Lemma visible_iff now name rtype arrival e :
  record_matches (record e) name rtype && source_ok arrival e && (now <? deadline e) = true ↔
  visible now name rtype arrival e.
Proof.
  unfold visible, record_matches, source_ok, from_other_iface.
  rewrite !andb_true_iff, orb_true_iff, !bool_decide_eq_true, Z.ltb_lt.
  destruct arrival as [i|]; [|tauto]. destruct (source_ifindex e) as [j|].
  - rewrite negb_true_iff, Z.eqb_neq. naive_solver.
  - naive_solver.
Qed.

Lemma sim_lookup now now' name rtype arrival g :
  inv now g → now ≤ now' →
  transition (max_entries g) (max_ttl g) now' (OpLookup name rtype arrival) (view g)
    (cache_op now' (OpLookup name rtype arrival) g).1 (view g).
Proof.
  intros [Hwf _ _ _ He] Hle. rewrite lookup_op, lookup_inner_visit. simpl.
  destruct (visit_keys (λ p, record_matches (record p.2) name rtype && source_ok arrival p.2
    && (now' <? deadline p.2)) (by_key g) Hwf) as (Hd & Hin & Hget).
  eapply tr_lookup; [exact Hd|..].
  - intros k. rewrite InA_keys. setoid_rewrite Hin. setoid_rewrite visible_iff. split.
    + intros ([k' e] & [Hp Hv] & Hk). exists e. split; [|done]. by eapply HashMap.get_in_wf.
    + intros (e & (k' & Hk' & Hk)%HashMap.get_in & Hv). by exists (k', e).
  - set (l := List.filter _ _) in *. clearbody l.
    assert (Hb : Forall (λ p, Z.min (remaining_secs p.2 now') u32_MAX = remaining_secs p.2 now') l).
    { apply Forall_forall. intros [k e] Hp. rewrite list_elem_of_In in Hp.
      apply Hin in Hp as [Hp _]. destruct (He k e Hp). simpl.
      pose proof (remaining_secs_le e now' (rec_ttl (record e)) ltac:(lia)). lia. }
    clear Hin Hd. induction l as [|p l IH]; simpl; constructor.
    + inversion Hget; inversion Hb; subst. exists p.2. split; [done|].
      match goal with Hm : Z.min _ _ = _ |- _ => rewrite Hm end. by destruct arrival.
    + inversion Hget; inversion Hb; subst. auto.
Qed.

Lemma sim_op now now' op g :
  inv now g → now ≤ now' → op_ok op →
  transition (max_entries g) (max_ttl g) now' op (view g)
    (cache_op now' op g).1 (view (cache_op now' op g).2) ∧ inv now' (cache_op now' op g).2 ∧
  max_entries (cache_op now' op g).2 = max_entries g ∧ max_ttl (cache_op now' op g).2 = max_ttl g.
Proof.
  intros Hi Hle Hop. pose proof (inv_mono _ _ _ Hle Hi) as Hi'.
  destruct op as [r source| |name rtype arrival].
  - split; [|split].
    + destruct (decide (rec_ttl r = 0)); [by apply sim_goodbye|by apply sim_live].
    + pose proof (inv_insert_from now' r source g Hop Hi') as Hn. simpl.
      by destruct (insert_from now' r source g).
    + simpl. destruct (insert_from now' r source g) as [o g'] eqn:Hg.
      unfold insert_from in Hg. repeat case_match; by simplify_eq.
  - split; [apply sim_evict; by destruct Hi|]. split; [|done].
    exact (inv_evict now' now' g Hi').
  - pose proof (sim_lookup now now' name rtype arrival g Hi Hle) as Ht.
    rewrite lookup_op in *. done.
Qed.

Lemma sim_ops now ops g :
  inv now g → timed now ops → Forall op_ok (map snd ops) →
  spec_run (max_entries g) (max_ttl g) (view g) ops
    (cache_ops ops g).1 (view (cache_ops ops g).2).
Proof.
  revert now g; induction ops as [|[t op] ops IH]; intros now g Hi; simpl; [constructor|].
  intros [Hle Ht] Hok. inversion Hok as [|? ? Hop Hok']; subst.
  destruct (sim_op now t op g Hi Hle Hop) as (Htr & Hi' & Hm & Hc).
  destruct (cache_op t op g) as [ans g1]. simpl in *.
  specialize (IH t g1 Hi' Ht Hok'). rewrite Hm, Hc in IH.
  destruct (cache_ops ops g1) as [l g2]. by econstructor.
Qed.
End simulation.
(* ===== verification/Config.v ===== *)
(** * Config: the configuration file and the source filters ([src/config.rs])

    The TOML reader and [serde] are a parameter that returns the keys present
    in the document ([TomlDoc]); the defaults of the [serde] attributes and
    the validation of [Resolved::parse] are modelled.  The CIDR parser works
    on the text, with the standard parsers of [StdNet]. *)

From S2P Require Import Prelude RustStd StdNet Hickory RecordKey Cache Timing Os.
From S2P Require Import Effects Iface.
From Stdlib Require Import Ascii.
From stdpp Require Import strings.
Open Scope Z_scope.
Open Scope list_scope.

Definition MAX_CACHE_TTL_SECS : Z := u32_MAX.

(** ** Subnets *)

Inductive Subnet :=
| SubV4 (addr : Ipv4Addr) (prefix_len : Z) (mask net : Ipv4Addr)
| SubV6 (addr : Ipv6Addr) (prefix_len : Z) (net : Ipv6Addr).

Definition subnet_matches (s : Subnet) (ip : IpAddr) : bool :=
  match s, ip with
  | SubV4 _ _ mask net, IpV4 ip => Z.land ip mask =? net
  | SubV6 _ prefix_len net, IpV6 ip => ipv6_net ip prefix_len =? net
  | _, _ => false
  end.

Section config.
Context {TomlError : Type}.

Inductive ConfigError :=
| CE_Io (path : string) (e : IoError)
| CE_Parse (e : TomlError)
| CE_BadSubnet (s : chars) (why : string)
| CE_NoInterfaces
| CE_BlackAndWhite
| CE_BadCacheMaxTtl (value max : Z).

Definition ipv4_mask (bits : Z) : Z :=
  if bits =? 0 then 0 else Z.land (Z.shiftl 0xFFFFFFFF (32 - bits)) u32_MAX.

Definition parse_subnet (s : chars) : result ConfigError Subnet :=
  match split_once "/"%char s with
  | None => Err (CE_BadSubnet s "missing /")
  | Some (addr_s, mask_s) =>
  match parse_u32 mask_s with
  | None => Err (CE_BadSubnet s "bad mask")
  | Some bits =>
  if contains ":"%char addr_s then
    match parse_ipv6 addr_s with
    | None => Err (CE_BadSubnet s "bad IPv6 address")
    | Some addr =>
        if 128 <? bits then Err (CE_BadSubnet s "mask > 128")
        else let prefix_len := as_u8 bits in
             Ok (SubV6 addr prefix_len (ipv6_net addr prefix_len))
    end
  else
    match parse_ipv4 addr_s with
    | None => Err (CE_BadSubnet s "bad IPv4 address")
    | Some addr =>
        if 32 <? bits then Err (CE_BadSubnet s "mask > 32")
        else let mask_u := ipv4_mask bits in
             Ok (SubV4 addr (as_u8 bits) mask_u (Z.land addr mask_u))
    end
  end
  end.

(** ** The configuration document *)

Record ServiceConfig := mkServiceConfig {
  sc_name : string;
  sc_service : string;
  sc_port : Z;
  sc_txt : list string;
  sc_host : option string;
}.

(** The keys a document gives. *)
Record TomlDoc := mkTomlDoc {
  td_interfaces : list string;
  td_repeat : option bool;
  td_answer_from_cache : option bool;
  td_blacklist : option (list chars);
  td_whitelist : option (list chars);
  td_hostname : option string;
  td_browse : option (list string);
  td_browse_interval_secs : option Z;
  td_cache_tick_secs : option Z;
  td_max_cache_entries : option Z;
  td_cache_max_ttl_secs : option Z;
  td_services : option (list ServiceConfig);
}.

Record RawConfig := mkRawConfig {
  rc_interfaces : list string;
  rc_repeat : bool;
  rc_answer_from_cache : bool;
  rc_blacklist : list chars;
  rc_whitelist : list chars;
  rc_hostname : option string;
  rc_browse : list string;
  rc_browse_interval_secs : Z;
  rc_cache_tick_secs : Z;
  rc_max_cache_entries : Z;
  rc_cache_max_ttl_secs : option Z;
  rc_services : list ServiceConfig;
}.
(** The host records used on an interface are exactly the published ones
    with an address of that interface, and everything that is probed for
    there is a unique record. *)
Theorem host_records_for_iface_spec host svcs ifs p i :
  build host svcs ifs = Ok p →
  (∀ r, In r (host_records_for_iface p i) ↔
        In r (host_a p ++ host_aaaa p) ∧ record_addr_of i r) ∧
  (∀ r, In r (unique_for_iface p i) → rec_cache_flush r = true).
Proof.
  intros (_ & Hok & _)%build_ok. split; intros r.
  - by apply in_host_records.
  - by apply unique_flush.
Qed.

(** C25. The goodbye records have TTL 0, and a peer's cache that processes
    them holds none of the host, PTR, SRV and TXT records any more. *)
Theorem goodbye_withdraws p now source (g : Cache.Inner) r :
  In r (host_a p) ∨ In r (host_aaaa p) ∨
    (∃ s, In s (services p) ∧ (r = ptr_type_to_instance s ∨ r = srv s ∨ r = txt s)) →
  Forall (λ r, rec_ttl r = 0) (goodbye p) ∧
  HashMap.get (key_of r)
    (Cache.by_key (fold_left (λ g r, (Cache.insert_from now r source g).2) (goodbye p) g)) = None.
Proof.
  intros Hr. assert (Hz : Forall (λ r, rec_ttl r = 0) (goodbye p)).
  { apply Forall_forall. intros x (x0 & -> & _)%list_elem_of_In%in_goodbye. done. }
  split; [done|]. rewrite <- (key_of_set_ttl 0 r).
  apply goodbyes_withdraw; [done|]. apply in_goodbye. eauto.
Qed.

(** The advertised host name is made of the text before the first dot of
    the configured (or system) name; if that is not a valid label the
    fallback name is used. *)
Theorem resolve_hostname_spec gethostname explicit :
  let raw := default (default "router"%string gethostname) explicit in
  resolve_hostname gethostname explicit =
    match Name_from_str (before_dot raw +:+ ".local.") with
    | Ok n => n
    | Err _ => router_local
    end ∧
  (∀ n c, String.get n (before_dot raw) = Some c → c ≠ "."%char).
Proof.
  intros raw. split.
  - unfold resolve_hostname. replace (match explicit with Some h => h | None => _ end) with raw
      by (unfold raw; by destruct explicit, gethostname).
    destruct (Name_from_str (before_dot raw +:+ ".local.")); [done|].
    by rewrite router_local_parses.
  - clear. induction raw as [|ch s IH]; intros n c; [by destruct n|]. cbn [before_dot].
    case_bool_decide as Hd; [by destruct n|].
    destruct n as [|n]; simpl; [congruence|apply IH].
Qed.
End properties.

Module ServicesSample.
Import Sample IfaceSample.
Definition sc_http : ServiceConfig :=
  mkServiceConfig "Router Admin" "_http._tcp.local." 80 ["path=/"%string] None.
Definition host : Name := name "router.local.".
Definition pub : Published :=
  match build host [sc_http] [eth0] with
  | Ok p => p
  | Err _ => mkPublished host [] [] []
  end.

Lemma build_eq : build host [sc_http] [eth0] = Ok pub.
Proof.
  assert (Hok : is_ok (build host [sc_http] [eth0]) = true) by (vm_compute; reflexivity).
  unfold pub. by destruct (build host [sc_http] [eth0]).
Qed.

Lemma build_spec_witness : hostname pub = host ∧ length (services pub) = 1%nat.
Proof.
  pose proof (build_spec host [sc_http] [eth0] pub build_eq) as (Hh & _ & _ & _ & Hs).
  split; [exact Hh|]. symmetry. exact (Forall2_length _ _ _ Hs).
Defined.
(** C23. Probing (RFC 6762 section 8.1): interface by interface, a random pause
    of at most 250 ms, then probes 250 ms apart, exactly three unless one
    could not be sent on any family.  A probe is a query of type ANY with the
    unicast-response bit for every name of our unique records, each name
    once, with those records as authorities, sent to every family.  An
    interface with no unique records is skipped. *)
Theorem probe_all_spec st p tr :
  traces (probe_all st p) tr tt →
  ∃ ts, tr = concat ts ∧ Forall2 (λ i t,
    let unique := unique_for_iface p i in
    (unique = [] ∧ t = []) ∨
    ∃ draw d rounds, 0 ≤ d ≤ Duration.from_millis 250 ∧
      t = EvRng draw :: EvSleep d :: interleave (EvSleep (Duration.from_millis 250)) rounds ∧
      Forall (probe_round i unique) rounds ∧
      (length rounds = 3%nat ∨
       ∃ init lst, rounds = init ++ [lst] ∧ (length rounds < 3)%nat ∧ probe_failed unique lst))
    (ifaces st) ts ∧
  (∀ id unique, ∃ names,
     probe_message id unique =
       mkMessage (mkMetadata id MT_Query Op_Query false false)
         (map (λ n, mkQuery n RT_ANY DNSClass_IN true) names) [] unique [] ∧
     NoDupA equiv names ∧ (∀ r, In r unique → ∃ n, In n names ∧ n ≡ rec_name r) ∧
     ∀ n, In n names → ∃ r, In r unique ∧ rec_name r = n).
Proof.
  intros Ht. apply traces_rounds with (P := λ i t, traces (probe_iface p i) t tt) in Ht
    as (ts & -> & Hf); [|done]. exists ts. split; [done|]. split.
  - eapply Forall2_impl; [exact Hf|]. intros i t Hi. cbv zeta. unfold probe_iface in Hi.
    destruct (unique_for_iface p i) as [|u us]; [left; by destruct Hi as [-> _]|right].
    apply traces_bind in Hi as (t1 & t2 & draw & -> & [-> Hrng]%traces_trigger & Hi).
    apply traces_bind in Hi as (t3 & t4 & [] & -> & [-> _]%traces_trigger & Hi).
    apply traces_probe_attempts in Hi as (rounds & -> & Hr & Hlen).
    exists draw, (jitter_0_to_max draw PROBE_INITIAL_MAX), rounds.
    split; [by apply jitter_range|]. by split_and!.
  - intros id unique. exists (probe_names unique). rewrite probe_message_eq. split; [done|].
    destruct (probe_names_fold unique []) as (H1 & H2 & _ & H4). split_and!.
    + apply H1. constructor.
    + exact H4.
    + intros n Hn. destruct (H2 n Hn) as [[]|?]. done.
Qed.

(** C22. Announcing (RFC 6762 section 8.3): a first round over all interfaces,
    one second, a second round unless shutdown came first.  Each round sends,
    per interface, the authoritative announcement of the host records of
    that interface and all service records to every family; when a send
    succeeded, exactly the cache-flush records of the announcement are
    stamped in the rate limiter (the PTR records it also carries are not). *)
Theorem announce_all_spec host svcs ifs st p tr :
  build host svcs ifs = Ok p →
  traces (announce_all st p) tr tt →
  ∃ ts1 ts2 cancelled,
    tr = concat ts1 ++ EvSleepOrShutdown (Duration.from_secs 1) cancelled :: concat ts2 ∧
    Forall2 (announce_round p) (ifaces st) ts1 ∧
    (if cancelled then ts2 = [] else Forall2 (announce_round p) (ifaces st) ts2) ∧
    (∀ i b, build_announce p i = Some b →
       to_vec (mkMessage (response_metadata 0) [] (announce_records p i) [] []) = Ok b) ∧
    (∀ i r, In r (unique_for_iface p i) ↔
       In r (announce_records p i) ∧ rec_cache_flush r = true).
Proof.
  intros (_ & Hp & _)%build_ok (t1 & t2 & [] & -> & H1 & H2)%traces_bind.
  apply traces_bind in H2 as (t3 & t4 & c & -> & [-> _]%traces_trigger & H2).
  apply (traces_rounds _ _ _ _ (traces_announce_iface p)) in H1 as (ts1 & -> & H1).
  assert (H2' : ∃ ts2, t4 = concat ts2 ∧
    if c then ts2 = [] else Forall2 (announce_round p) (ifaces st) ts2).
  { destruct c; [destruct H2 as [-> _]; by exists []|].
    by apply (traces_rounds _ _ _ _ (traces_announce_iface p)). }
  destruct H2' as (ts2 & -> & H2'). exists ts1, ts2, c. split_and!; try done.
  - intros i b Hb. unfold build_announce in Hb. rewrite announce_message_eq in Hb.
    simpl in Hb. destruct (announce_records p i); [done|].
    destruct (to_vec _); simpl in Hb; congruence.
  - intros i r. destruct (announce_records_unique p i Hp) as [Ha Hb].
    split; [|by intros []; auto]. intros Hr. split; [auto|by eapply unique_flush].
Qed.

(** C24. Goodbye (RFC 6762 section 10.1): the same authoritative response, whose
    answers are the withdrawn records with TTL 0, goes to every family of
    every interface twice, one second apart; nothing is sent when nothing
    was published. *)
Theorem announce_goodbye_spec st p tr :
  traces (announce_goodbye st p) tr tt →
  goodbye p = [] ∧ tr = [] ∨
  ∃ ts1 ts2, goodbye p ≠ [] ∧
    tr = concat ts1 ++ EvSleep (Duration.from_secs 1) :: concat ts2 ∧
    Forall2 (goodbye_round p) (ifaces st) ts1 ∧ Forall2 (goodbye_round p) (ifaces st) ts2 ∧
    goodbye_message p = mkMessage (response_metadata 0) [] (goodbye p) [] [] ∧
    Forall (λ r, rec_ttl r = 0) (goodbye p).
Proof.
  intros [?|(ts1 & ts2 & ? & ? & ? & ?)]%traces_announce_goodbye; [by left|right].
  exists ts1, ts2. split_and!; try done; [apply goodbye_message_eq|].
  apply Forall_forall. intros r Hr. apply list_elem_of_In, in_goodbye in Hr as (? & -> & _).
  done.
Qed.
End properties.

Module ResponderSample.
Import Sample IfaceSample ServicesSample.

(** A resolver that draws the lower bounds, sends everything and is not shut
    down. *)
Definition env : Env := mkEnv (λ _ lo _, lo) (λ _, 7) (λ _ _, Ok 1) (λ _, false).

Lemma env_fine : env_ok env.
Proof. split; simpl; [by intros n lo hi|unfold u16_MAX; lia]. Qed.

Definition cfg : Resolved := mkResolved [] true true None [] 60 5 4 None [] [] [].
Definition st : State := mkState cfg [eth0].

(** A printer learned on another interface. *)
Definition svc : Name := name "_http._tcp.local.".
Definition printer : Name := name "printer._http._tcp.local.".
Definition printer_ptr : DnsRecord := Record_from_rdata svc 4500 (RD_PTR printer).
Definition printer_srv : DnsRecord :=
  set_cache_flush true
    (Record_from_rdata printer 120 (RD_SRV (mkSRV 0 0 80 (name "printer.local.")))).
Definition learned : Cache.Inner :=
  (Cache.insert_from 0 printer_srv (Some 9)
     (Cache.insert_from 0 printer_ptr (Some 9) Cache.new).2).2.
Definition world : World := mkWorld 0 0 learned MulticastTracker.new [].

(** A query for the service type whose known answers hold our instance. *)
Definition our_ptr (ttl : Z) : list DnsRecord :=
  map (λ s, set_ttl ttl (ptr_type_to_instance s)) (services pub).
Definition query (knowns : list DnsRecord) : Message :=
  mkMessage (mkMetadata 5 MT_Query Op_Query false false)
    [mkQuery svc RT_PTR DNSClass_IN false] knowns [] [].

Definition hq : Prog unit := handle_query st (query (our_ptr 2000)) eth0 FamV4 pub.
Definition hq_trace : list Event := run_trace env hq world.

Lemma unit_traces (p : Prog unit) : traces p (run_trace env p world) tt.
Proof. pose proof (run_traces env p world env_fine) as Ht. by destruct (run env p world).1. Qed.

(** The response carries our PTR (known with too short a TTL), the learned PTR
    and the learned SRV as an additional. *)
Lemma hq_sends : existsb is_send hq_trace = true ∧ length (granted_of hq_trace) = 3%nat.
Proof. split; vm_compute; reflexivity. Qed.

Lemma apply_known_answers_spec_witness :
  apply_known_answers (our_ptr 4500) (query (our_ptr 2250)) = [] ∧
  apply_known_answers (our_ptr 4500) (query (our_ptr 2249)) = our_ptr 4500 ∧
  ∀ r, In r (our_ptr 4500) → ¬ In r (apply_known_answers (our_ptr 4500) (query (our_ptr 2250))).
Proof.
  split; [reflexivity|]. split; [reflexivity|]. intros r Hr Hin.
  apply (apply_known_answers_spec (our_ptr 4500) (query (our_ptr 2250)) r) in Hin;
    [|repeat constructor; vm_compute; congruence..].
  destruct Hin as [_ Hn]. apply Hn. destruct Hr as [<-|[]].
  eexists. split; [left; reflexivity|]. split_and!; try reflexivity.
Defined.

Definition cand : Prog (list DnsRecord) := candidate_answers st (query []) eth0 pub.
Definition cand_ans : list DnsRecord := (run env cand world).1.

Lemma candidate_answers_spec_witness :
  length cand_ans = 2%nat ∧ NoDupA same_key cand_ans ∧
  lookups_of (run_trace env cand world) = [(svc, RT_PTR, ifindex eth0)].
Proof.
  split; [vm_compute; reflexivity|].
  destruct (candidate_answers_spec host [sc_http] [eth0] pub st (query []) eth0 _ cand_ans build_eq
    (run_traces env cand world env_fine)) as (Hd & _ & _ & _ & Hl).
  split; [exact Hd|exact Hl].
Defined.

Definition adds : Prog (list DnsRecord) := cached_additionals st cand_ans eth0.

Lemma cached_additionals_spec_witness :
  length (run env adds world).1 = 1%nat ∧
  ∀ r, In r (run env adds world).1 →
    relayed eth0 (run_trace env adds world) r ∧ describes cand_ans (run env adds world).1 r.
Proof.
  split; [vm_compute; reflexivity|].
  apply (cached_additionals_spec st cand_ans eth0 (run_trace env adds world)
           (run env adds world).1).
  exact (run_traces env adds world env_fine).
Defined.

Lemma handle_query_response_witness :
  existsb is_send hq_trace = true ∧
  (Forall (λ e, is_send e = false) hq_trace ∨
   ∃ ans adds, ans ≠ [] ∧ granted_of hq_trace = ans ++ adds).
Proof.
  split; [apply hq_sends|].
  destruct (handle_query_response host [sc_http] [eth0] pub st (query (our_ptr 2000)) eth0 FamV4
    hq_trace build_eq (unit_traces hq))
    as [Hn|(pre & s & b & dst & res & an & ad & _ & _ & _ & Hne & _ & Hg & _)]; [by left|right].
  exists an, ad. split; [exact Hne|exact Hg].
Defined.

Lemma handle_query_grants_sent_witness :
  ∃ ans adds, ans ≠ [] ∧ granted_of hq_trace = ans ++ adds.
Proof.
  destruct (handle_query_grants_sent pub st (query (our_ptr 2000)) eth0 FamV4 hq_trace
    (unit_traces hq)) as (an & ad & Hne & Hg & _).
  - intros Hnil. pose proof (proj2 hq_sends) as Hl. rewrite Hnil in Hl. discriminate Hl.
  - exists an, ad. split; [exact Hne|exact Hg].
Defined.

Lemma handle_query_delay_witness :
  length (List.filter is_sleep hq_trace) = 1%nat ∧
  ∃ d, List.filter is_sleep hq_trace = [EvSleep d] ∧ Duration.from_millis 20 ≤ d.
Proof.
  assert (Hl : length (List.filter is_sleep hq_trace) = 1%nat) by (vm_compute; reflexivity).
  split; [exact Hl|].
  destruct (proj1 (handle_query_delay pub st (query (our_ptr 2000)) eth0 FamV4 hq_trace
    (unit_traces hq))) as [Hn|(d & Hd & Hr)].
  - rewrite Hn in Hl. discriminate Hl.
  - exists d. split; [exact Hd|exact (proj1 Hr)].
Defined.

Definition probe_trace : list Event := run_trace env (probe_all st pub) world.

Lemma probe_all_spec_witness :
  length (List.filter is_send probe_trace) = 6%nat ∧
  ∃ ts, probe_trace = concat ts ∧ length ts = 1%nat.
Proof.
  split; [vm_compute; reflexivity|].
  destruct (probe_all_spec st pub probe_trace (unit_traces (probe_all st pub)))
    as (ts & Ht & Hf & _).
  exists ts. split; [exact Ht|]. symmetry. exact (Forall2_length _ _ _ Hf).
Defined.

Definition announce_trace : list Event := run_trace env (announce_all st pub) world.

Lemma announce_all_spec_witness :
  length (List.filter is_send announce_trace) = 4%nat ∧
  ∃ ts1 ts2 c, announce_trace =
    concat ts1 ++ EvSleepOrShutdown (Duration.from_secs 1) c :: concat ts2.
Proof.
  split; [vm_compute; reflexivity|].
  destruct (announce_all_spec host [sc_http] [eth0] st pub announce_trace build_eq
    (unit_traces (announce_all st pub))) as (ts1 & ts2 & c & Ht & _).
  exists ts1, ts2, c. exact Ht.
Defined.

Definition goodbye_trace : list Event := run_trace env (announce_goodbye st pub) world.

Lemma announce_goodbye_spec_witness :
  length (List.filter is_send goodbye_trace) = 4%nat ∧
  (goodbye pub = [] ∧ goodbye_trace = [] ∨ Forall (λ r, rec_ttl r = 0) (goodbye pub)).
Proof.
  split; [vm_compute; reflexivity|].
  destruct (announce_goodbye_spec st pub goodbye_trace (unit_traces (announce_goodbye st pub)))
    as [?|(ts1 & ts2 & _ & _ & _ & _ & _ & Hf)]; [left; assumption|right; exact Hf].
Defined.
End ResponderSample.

GOAL OF THE EXERCISE: Can you repeat, word for word, every line above from the one containing "mask =? net" down to the one containing "(e : IoError)", including both?

SOLUTION TO THIS PROBLEM:
  | SubV4 _ _ mask net, IpV4 ip => Z.land ip mask =? net
  | SubV6 _ prefix_len net, IpV6 ip => ipv6_net ip prefix_len =? net
  | _, _ => false
  end.

Section config.
Context {TomlError : Type}.

Inductive ConfigError :=
| CE_Io (path : string) (e : IoError)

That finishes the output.